Adding to her conflict is Bill, the Emotionally Stifling Fiancé. Bill is Mr. Safe, Mr. Bland, Mr. Unimaginative. The moment Windy thinks to herself "Bill always knew exactly where everything he wanted was" I know he wouldn't last. He isn't abusive but he wants to shelter Windy. He says "Babe, I love you so much. I just want to take care of you. Protect you." Gah! I wonder if romance readers are wondering at this point why she hasn't kicked him to the curb and recognized that she really needs the Roguish Yet Sensitive Ash.

Upon meeting Windy, Ash is Immediately Smitten. Up to to then, his only relationships had been with married women in cheap motels. Ash is also unusual in that he is independently wealthy having sold a software package that he knocked off for fun for $30 million. So he doesn't have to work and can afford a complicated and fast sports care. I wonder if Jaffe is giving a nod to John Sanford's Lucas Davenport who is also a cop who sold a computer game for a bundle and drives a Porsche? After meeting Windy, Ash is more likely to go home, strip to his underwear, and paint. He won't admit it but he Longs for a Family.

We've all recognized that Windy is very attracted to Ash and eventually comes to the Realization That He Is The One which leads to a Can We Still be Friends scene with Bill where he reveals his True Nature (I think he could have become abusive).
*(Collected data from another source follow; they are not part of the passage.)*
(* ===== verification/ValueFacts.v ===== *)
(** * Theorems about typeutils: comparison order, integer conversions, year bounds *)

From S2P Require Import Prelude GoString GoSet DataTypes Value.

Section Facts.
Context `{GoEnv}.

(** ** Ordering *)
Lemma cmp_Z_range a b : cmp_Z a b = -1 ∨ cmp_Z a b = 0 ∨ cmp_Z a b = 1.
Proof. unfold cmp_Z. case_ifs; auto. Qed.
Lemma cmp_Z_anti a b : cmp_Z b a = - cmp_Z a b.
Proof. unfold cmp_Z. case_ifs; lia. Qed.
Lemma cmp_Z_le a b : cmp_Z a b ≤ 0 ↔ a ≤ b.
Proof. unfold cmp_Z. case_ifs; lia. Qed.
Lemma cmp_Z_0 a b : cmp_Z a b = 0 ↔ a = b.
Proof. unfold cmp_Z. case_ifs; lia. Qed.

Lemma string_compare_anti s t : String.compare t s = CompOpp (String.compare s t).
Proof. apply String.compare_antisym. Qed.

Lemma string_compare_trans s t u : String.compare s t ≠ Gt → String.compare t u ≠ Gt → String.compare s u ≠ Gt.
Proof.
  revert t u. induction s as [|a s IH]; intros t u; simpl; [by destruct u|].
  destruct t as [|b t]; [done|]. simpl. destruct u as [|c u].
  { intros _ Hn. simpl in Hn. done. }
  simpl. unfold Ascii.compare.
  destruct (N.compare_spec (N_of_ascii a) (N_of_ascii b)) as [E1|E1|E1];
  destruct (N.compare_spec (N_of_ascii b) (N_of_ascii c)) as [E2|E2|E2];
  destruct (N.compare_spec (N_of_ascii a) (N_of_ascii c)) as [E3|E3|E3]; try done; try lia; apply IH.
Qed.

Lemma string_compare_eq s t : String.compare s t = Eq → s = t.
Proof. apply String.compare_eq_iff. Qed.

(** The lexicographic instant of a time, as one integer. *)
Definition instant (t : gotime) : Z := t_unix t * 1000000000 + t_nsec t.
Definition time_ok (t : gotime) : Prop := 0 ≤ t_nsec t < 1000000000.

Lemma time_cmp x y : time_ok x → time_ok y →
  (if time_before x y then -1 else if time_after x y then 1 else 0) = cmp_Z (instant x) (instant y).
Proof.
  unfold time_ok, time_after, time_before, cmp_Z, instant. intros Hx Hy.
  repeat match goal with |- context [if ?b then _ else _] => destruct b eqn:?; simpl end; try done; lia.
Qed.

(** Two values of one comparable family: signed integers, unsigned integers, times,
    booleans, strings. *)
Inductive same_family : any → any → Prop :=
| sf_signed k k' x y : signed k = true → signed k' = true → int_range k x → int_range k' y →
    same_family (AInt k x) (AInt k' y)
| sf_unsigned k k' x y : signed k = false → signed k' = false → int_range k x → int_range k' y →
    same_family (AInt k x) (AInt k' y)
| sf_time x y : time_ok x → time_ok y → same_family (ATime x) (ATime y)
| sf_bool x y : same_family (ABool x) (ABool y)
| sf_string s t : same_family (AString s) (AString t).

Lemma int_range_signed64 k z : signed k = true → int_range k z → wrap_s 64 z = z.
Proof.
  unfold int_range. intros ->. intros Hz. apply wrap_s_id; [lia|].
  destruct k; cbn [width] in Hz; lia.
Qed.
Lemma int_range_unsigned64 k z : signed k = false → int_range k z → wrap_u 64 z = z.
Proof.
  unfold int_range. intros ->. intros Hz. apply wrap_u_id.
  destruct k; cbn [width] in Hz; lia.
Qed.

(** On a family, [Compare] is the comparison of integer ranks, or of strings. *)
Definition rank (v : any) : Z :=
  match v with
  | AInt _ z => z
  | ATime t => instant t
  | ABool b => if b then 1 else 0
  | _ => 0
  end.

Lemma Compare_family a b : same_family a b →
  Compare a b = Ok (match a, b with
                    | AString s, AString t => strings_Compare s t
                    | _, _ => cmp_Z (rank a) (rank b)
                    end).
Proof.
  destruct 1 as [k k' x y Hk Hk' Hx Hy|k k' x y Hk Hk' Hx Hy|x y Hx Hy|x y|s t]; cbn -[cmp_Z wrap_s wrap_u].
  - rewrite Hk. cbn -[cmp_Z wrap_s wrap_u]. by rewrite (int_range_signed64 k), (int_range_signed64 k').
  - rewrite Hk. cbn -[cmp_Z wrap_s wrap_u]. by rewrite (int_range_unsigned64 k), (int_range_unsigned64 k').
  - by rewrite time_cmp.
  - by destruct x, y.
  - done.
Qed.

Lemma same_family_sym a b : same_family a b → same_family b a.
Proof. destruct 1; [eapply sf_signed|eapply sf_unsigned|eapply sf_time|eapply sf_bool|eapply sf_string]; done. Qed.

Lemma family_cases a b : same_family a b →
  (∃ s t, a = AString s ∧ b = AString t) ∨ (∀ s, a ≠ AString s) ∧ (∀ s, b ≠ AString s).
Proof. destruct 1; eauto. Qed.

Lemma Compare_rank a b : same_family a b → (∀ s, a ≠ AString s) → Compare a b = Ok (cmp_Z (rank a) (rank b)).
Proof. intros Hab Hn. rewrite Compare_family by done. destruct a; try done. by destruct (Hn s). Qed.

(** [typeutils.Compare] is a total order on each family of comparable values (signed
    integers of any width, unsigned integers of any width, times, booleans, strings): it
    returns -1, 0 or 1 without panicking, swapping the arguments negates it, and it is
    transitive; on integers it decides the numeric order across widths. *)
Theorem compare_total_order a b c :
  same_family a b → same_family b c → same_family a c →
  ∃ x, Compare a b = Ok x ∧ (x = -1 ∨ x = 0 ∨ x = 1)
       ∧ Compare b a = Ok (- x) ∧ Compare a a = Ok 0
       ∧ (∀ k k' n m, a = AInt k n → b = AInt k' m → (x ≤ 0 ↔ n ≤ m) ∧ (x = 0 ↔ n = m))
       ∧ ∀ y z, Compare b c = Ok y → Compare a c = Ok z → x ≤ 0 → y ≤ 0 → z ≤ 0.
Proof.
  intros Hab Hbc Hac.
  assert (Haa : same_family a a) by (destruct Hab; by constructor).
  pose proof (same_family_sym _ _ Hab) as Hba.
  destruct (family_cases a b Hab) as [(s & t & -> & ->)|[Ha Hb]].
  - assert (∃ u, c = AString u) as [u ->] by (inversion Hbc; eauto).
    rewrite !Compare_family by done. eexists. split; [done|]. unfold strings_Compare. split_and!.
    + destruct (String.compare s t); auto.
    + rewrite (string_compare_anti s t). by destruct (String.compare s t).
    + assert (String.compare s s = Eq) as -> by (pose proof (string_compare_anti s s); by destruct (String.compare s s)). done.
    + done.
    + intros y z [= <-] [= <-] Hx Hy. pose proof (string_compare_trans s t u) as Htr.
      destruct (String.compare s t), (String.compare t u), (String.compare s u); try done; exfalso; by apply Htr.
  - assert (Hc : ∀ s, c ≠ AString s) by (intros s ->; inversion Hbc; simplify_eq; naive_solver).
    rewrite !Compare_rank by done. eexists. split; [done|]. split_and!.
    + apply cmp_Z_range.
    + by rewrite cmp_Z_anti.
    + f_equal. by apply cmp_Z_0.
    + intros k k' n m -> ->. by rewrite cmp_Z_le, cmp_Z_0.
    + intros y z [= <-] [= <-]. rewrite !cmp_Z_le. apply Z.le_trans.
Qed.

(** ** Integer conversions *)
Definition int_value (v : any) : option Z :=
  match v with
  | AInt _ z => Some z
  | ABool b => Some (if b then 1 else 0)
  | AString s | ANumber s => ParseInt 64 s
  | _ => None
  end.

Lemma ParseInt_Some bits s z :
  ParseInt bits s = Some z ↔ signed_digits s = Some z ∧ - 2 ^ (bits - 1) ≤ z < 2 ^ (bits - 1).
Proof.
  unfold ParseInt, in_range. destruct (signed_digits s) as [n|]; [|naive_solver].
  destruct (_ && _) eqn:E; bool_hyps.
  - split; [intros [= <-]; split; [done|lia]|naive_solver].
  - apply andb_false_iff in E. split; [done|]. intros [[= <-] Hr]. lia.
Qed.

(** The integer casts keep every value that fits the target and never leave its
    range.  For integers, booleans, decimal strings and json.Numbers, [ReformatInt64]
    and [ReformatInt32] return the value itself when it fits; a decimal string that does
    not fit 32 bits is an error, but an integer or a json.Number that does not fit is
    silently reduced modulo 2^32. *)
Theorem integer_casts_keep_values v z :
  int_value v = Some z →
  (- 2 ^ 63 ≤ z < 2 ^ 63 → ReformatInt64 v = Ok z)
  ∧ (- 2 ^ 31 ≤ z < 2 ^ 31 → ReformatInt32 v = Ok z)
  ∧ (¬ (- 2 ^ 31 ≤ z < 2 ^ 31) →
       match v with
       | AString _ => ∃ e, ReformatInt32 v = Err e
       | _ => ReformatInt32 v = Ok (wrap_s 32 z) ∧ wrap_s 32 z ≠ z
       end).
Proof.
  destruct v; simpl; intros Hv; simplify_eq.
  - destruct b; (split_and!; [done|done|lia]).
  - split_and!.
    + intros. f_equal. apply wrap_s_id; lia.
    + intros. f_equal. apply wrap_s_id; lia.
    + intros Hn. split; [done|]. intros Heq. pose proof (wrap_s_range 32 z). lia.
  - rewrite Hv. split_and!; [done| |].
    + intros. assert (ParseInt 32 s = Some z) as -> by (apply ParseInt_Some; apply ParseInt_Some in Hv; naive_solver).
      done.
    + intros Hn. destruct (ParseInt 32 s) as [z'|] eqn:E; [|eauto].
      apply ParseInt_Some in E as [E Hr]. apply ParseInt_Some in Hv as [Hv _]. simplify_eq. by destruct Hn.
  - rewrite Hv. split_and!; [done| |].
    + intros. f_equal. apply wrap_s_id; lia.
    + intros Hn. split; [done|]. intros Heq. pose proof (wrap_s_range 32 z). lia.
Qed.

(** ** Calendar facts *)
Lemma doy_bound doe : 0 ≤ doe < 146097 →
  let yoe := (doe - doe / 1460 + doe / 36524 - doe / 146096) / 365 in
  0 ≤ doe - (365 * yoe + yoe / 4 - yoe / 100) ≤ 365.
Proof. intros H0 yoe. subst yoe. Z.to_euclidean_division_equations. lia. Qed.

Lemma month_day_bound doy : 0 ≤ doy ≤ 365 →
  let mp := (5 * doy + 2) / 153 in
  1 ≤ (if mp <? 10 then mp + 3 else mp - 9) ≤ 12 ∧ 1 ≤ doy - (153 * mp + 2) / 5 + 1 ≤ 31.
Proof.
  intros H0 mp. subst mp. destruct (Z.ltb_spec ((5 * doy + 2) / 153) 10);
    Z.to_euclidean_division_equations; lia.
Qed.

(** Month and day of every date lie in 1..12 and 1..31. *)
Lemma civil_shape z : let '(_, m, d) := civil_from_days z in 1 ≤ m ≤ 12 ∧ 1 ≤ d ≤ 31.
Proof.
  unfold civil_from_days. cbv zeta. apply month_day_bound, doy_bound.
  pose proof (Z_div_mod_eq_full (z + 719468) 146097). pose proof (Z.mod_pos_bound (z + 719468) 146097). lia.
Qed.

Definition year_9999_ok (m d : Z) : bool := (civil_from_days (days_from_civil 9999 m d)).1.1 =? 9999.

Lemma year_9999_all : forallb (λ m, forallb (year_9999_ok m) (seqZ 1 31)) (seqZ 1 12) = true.
Proof. vm_compute. reflexivity. Qed.

Lemma year_9999_ok_spec m d : year_9999_ok m d = true → (civil_from_days (days_from_civil 9999 m d)).1.1 = 9999.
Proof. unfold year_9999_ok. generalize (civil_from_days (days_from_civil 9999 m d)). intros p. apply Z.eqb_eq. Qed.

Lemma year_9999 m d : 1 ≤ m ≤ 12 → 1 ≤ d ≤ 31 → (civil_from_days (days_from_civil 9999 m d)).1.1 = 9999.
Proof.
  intros Hm Hd. apply year_9999_ok_spec. revert d Hd. 
  assert (Hall : forallb (year_9999_ok m) (seqZ 1 31) = true).
  { apply (proj1 (forallb_forall _ _) year_9999_all m), list_elem_of_In, elem_of_seqZ. lia. }
  intros d Hd. revert Hall. generalize (year_9999_ok m). intros f Hall.
  apply (proj1 (forallb_forall _ _) Hall d), list_elem_of_In, elem_of_seqZ. lia.
Qed.

Lemma local_day_AddYears t k :
  local_secs (AddYears t k) / 86400
  = let '(y, m, d) := civil_from_days (local_secs t / 86400) in days_from_civil (y + k) m d.
Proof.
  unfold AddYears. destruct (civil_from_days (local_secs t / 86400)) as [[y m] d].
  unfold local_secs at 1. cbn [t_unix t_zone].
  replace (days_from_civil (y + k) m d * 86400 + local_secs t mod 86400 - t_zone t + t_zone t)
    with (local_secs t mod 86400 + days_from_civil (y + k) m d * 86400) by lia.
  rewrite (Z.div_add _ _ 86400) by lia.
  by rewrite (Z.div_small (local_secs t mod 86400)) by (apply Z.mod_pos_bound; lia).
Qed.

Lemma Year_AddYears t : Year (AddYears t (9999 - Year t)) = 9999.
Proof.
  unfold Year at 1. rewrite local_day_AddYears. unfold Year.
  pose proof (civil_shape (local_secs t / 86400)) as Hs.
  generalize dependent (civil_from_days (local_secs t / 86400)). intros [[y m] d] Hs. cbn [fst].
  replace (y + (9999 - y)) with 9999 by lia. destruct Hs as [Hm Hd]. exact (year_9999 m d Hm Hd).
Qed.

Lemma ok_inj {A} (a b : A) : Ok a = Ok b → a = b.
Proof. by intros [= ->]. Qed.

#[local] Opaque clamp_year parseStringTimestamp.
Lemma ReformatDate_clamped v b t : ReformatDate v b = Ok t → ∃ p, t = clamp_year p.
Proof.
  assert (Hr : ∀ r : result gotime,
    match r with Ok p => Ok (clamp_year p) | Err e => Err e | Panic m => Panic m end = Ok t → ∃ p, t = clamp_year p).
  { intros [p| |] [= <-]. by exists p. }
  destruct v; simpl; intros Hok;
    lazymatch type of Hok with
    | Err _ = _ => discriminate Hok
    | Ok (clamp_year ?p) = _ => exists p; exact (eq_sym (ok_inj _ _ Hok))
    | _ => exact (Hr _ Hok)
    end.
Qed.
#[local] Transparent clamp_year parseStringTimestamp.

(** Every time [ReformatDate] accepts lands in a year the destinations support: 1 to
    9999, whatever the input value and its type (years below 1 become the epoch, years
    above 9999 are moved to 9999). *)
Theorem reformat_date_year_bounds v isTimestampInDB t :
  ReformatDate v isTimestampInDB = Ok t → 1 ≤ Year t ≤ 9999.
Proof.
  intros [p ->]%ReformatDate_clamped. unfold clamp_year.
  case_ifs; bool_hyps; [vm_compute; split; discriminate| |lia].
  replace (- (Year p - 9999)) with (9999 - Year p) by lia. rewrite Year_AddYears. lia.
Qed.

End Facts.

(** ** Witnesses, in an environment whose external parsers reject everything *)
#[local] Instance bare_env : GoEnv := {|
  parse_float := λ _ _, None; fmt_float := λ _ _, "0"; fmt_time := λ _, ""; fmt_pointer := λ _, "";
  time_parse := λ _ _, None; local_offset := λ _, 0; f2i_undefined := λ _ _ _, 0; LoadedStateVersion := 5 |}.

Lemma compare_total_order_witness :
  ∃ x, Compare (AInt KInt64 3) (AInt KInt32 5) = Ok x ∧ x ≤ 0.
Proof.
  destruct (compare_total_order (AInt KInt64 3) (AInt KInt32 5) (AInt KInt8 7)) as (x & Hx & _ & _ & _ & Hi & _).
  - apply sf_signed; by_decide.
  - apply sf_signed; by_decide.
  - apply sf_signed; by_decide.
  - exists x. split; [exact Hx|]. apply (Hi KInt64 KInt32 3 5); done.
Defined.

Lemma integer_casts_keep_values_witness :
  ReformatInt32 (AString "-17") = Ok (-17) ∧ ReformatInt32 (AInt KUint32 4294967295) = Ok (-1).
Proof.
  split.
  - apply (integer_casts_keep_values (AString "-17") (-17)); [reflexivity|lia].
  - destruct (integer_casts_keep_values (AInt KUint32 4294967295) 4294967295) as (_ & _ & Hw); [reflexivity|].
    destruct Hw as [Hw _]; [lia|]. exact Hw.
Defined.

Lemma reformat_date_year_bounds_witness :
  1 ≤ Year (clamp_year (mkTime 400000000000 0 0)) ≤ 9999.
Proof. apply (reformat_date_year_bounds (ATime (mkTime 400000000000 0 0)) true). reflexivity. Defined.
At this point Windy has what I can only describe as a Gloriously Liberating Breakthrough. She hops in the shower, puts on her fancy underwear (Bill preferred plain white cotton), dons her leathers, jumps on her Ducati motorcycle for the first time in years, and roars off to have wild monkey sex (Sarah used this expression in one of the podcasts). This is wonderfully over-the-top and a definite You Go Girl moment.

In case you haven't put it together, the bolded words are what I think might be romance tropes. Let me know if I'm wrong or missed any.

I'm not good at the "if you liked..." type of recommendation and don't do it often. But as a crime fiction reader, I would say that if you like J.D. Robb's books then this might have appeal. I happen to like those books myself. I think there is enough romance to appeal to readers of contemporary romance. And people who read the big name crime authors whose books occupy several shelves might also like it.